## Directions
Beginning with the line below that contains "collate_eq (auth_type a)" and ending with the line that contains "(fun a => Some", copy every line exactly. Copy nothing else.
======
(* ===== verification/Auth.v ===== *)
(** * Auth: sign-in, sign-up, e-mail confirmation and password reset

    [view_auth.py]: [view_auth_login] (31-66), [view_auth_register]
    (69-142), [view_auth_confirm] (144-178), [view_auth_email_forgot]
    (180-219) and [view_auth_email_reset] (221-267), with the request
    bodies of [schema.py] (15-31), the password policy of the
    [password_strength] package and the bcrypt hasher of passlib as an
    interface ([PasswordHasher]).

    An [authentications] row is a one-time token: registration writes an
    [email-confirm] row with status 0, [forgot] a [reset-password] row with
    status 0; [confirm] and [reset] set every row with the token to status
    2.  [login] asks for an [email-confirm] row of the user with status 1,
    which none of these handlers writes: the store keeps the property "no
    confirmed row for user [uid]" ([unconfirmed]), and a user registered
    through [view_auth_register] never signs in (see [Workflow]). *)

From stdpp Require Import gmap strings.
From Stdlib Require Import ZArith Lia Ascii String.
From S2P Require Import Prelude Decimal Schema Session Fixtures.

Open Scope Z_scope.
Open Scope store_scope.

Module Auth.

(** ** The password hasher

    [CryptContext(schemes=["bcrypt"])]: [hash] draws a salt and returns the
    bcrypt string, [verify] checks a password against a stored hash.  The
    development relies only on the law that a password verifies against
    its own hash. *)
Class PasswordHasher := {
  pwd_hash : string -> string -> string;    (** salt, password *)
  pwd_verify : string -> string -> bool;    (** password, stored hash *)
  pwd_verify_hash : forall salt pw, pwd_verify pw (pwd_hash salt pw) = true
}.

(** ** Request bodies ([schema.py] 15-31)

    The field constraints ([EmailStr], [min_length=8]) are checked by
    FastAPI before the handler runs; the handlers below take the parsed
    bodies. *)
Record login_form := mk_login_form { login_email : string; login_password : string }.
Record forgot_form := mk_forgot_form { forgot_email : string }.
Record reset_form := mk_reset_form {
  reset_email : string; reset_password : string; reset_password_confirm : string }.
Record register_form := mk_register_form {
  reg_name : string; reg_email : string; reg_password : string; reg_password_confirm : string }.

(** ** The password policy

    [PasswordPolicy.from_names(length=8, uppercase=1, numbers=1, special=1,
    nonletters=1)]; [policy.test(pw)] lists the tests the password fails.
    [password_strength] classifies characters by Unicode category: on ASCII
    the letters are [A-Z a-z], the numbers [0-9], and a special character
    is any other character. *)
Inductive policy_rule :=
  | Length (n : nat) | Uppercase (n : nat) | Numbers (n : nat)
  | Special (n : nat) | NonLetters (n : nat).

Definition is_upper (c : ascii) : bool :=
  let n := nat_of_ascii c in ((65 <=? n) && (n <=? 90))%nat.

Definition is_lower (c : ascii) : bool :=
  let n := nat_of_ascii c in ((97 <=? n) && (n <=? 122))%nat.

Definition is_letter (c : ascii) : bool := is_upper c || is_lower c.

Fixpoint count_chars (p : ascii -> bool) (s : string) : nat :=
  match s with
  | EmptyString => 0
  | String c rest => (if p c then 1 else 0) + count_chars p rest
  end%nat.

Definition rule_test (r : policy_rule) (pw : string) : bool :=
  match r with
  | Length n => n <=? String.length pw
  | Uppercase n => n <=? count_chars is_upper pw
  | Numbers n => n <=? count_chars is_digit pw
  | Special n => n <=? count_chars (fun c => negb (is_letter c || is_digit c)) pw
  | NonLetters n => n <=? count_chars (fun c => negb (is_letter c)) pw
  end%nat.

Definition from_names_policy : list policy_rule :=
  [Length 8; Uppercase 1; Numbers 1; Special 1; NonLetters 1].

Definition policy_test (rules : list policy_rule) (pw : string) : list policy_rule :=
  filter (fun r => rule_test r pw = false) rules.

(** ** [form.name.split(" ")] and [" ".join(...)] *)

Fixpoint split_space (s : string) : list string :=
  match s with
  | EmptyString => [EmptyString]
  | String c rest =>
      let parts := split_space rest in
      if Ascii.eqb c " " then EmptyString :: parts
      else match parts with
           | p :: ps => String c p :: ps
           | [] => [String c EmptyString]
           end
  end.

Fixpoint join_space (l : list string) : string :=
  match l with
  | [] => EmptyString
  | [p] => p
  | p :: ps => p ++ String " " (join_space ps)
  end.

(** Lines 92-103: the first word is the first name, the rest joined with
    spaces the last name ([None] for a one-word name). *)
Definition register_names (name : string) : option string * option string :=
  match split_space name with
  | first :: (_ :: _) as sliced => (Some first, Some (join_space sliced))
  | [first] => (Some first, None)
  | [] => (None, None)
  end.

(** ** Queries and updates *)

(** [db.query(User).filter(User.email == email).first()] *)
Definition user_by_email (email : string) (d : db) : option (Z * user) :=
  select_first (fun u => collate_eq (user_email u) email) (users d).

(** The rows [login] counts: [Authentication.user == auth_user],
    [status == 1] and [type == 'email-confirm']. *)
Definition confirmed_row (uid : Z) (a : authentication) : bool :=
  bool_decide (auth_user_id a = Some uid) && (auth_status a =? 1)
  && collate_eq (auth_type a) "email-confirm".

Definition confirmed_count (uid : Z) (d : db) : nat :=
  count_where (confirmed_row uid) (authentications d).

(** No row of [authentications] lets user [uid] sign in. *)
Definition unconfirmed (uid : Z) (d : db) : Prop :=
  map_Forall (fun _ a => confirmed_row uid a = false) (authentications d).

Definition with_user_status (u : user) (st : Z) : user :=
  mk_user (user_email u) (user_phone u) (user_password u) (user_first_name u)
    (user_last_name u) (user_gender u) (user_city u) (user_zip_code u) (user_country u)
    (user_address u) st (user_image u).

Definition with_auth_status (a : authentication) (st : Z) : authentication :=
  mk_auth (auth_user_id a) (auth_type a) (auth_credential a) (auth_token a) st.

Definition update_users (P : Z -> user -> bool) (f : user -> option user) : M unit :=
  exec_update (fun d => us ← update_where P f (users d); Some (set_users (fun _ => us) d)).

(** [query(Authentication).filter(Authentication.token == token)
    .update({'status': 2, ...})]: every row with the token, whatever its
    type or status. *)
Definition expire_token (token : string) : M unit :=
  exec_update (fun d =>
    m ← update_where (fun _ a => collate_eq (auth_token a) token)
          (fun a => Some (with_auth_status a 2)) (authentications d);
    Some (set_authentications (fun _ => m) d)).

(** ** [POST /api/auth/login] *)

Definition invalid_credential_msg : string :=
  "You have entered an invalid credential and password. Please try again.".
Definition wrong_password_msg : string :=
  "The password your entered is incorrect. Please try again.".
Definition unconfirmed_msg : string :=
  "We have sent you an email confirmation. Please confirm your email and then we will active your account.".

Definition login_activity (u : option Z) : activity :=
  mk_activity u "Sign In To Application" "Sign In" "Sign in to application".

Section Handlers.
Context `{!PasswordHasher}.

(** The 200 response is [signJWT(auth_user.email)]: a token for the
    user's e-mail, represented by the e-mail. *)
Definition view_auth_login (form : login_form) : M (response string) :=
  auth_user <- query (user_by_email (login_email form));;
  match auth_user with
  | None => ret (Bad401 invalid_credential_msg)
  | Some (uid, u) =>
      if negb (pwd_verify (login_password form) (user_password u)) then
        ret (Bad401 wrong_password_msg)
      else
        verification <- query (confirmed_count uid);;
        if (verification =? 0)%nat then ret (Bad401 unconfirmed_msg)
        else
          modify (insert_activity (login_activity (Some uid)));;
          commit;;
          ret (Ok200 (user_email u))
  end.

(** ** [POST /api/auth/register] *)

Record token_payload := mk_token_payload { payload_message : string; payload_token : string }.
======
## Exercise output
  && collate_eq (auth_type a) "email-confirm".

Definition confirmed_count (uid : Z) (d : db) : nat :=
  count_where (confirmed_row uid) (authentications d).

(** No row of [authentications] lets user [uid] sign in. *)
Definition unconfirmed (uid : Z) (d : db) : Prop :=
  map_Forall (fun _ a => confirmed_row uid a = false) (authentications d).

Definition with_user_status (u : user) (st : Z) : user :=
  mk_user (user_email u) (user_phone u) (user_password u) (user_first_name u)
    (user_last_name u) (user_gender u) (user_city u) (user_zip_code u) (user_country u)
    (user_address u) st (user_image u).

Definition with_auth_status (a : authentication) (st : Z) : authentication :=
  mk_auth (auth_user_id a) (auth_type a) (auth_credential a) (auth_token a) st.

Definition update_users (P : Z -> user -> bool) (f : user -> option user) : M unit :=
  exec_update (fun d => us ← update_where P f (users d); Some (set_users (fun _ => us) d)).

(** [query(Authentication).filter(Authentication.token == token)
    .update({'status': 2, ...})]: every row with the token, whatever its
    type or status. *)
Definition expire_token (token : string) : M unit :=
  exec_update (fun d =>
    m ← update_where (fun _ a => collate_eq (auth_token a) token)
          (fun a => Some (with_auth_status a 2)) (authentications d);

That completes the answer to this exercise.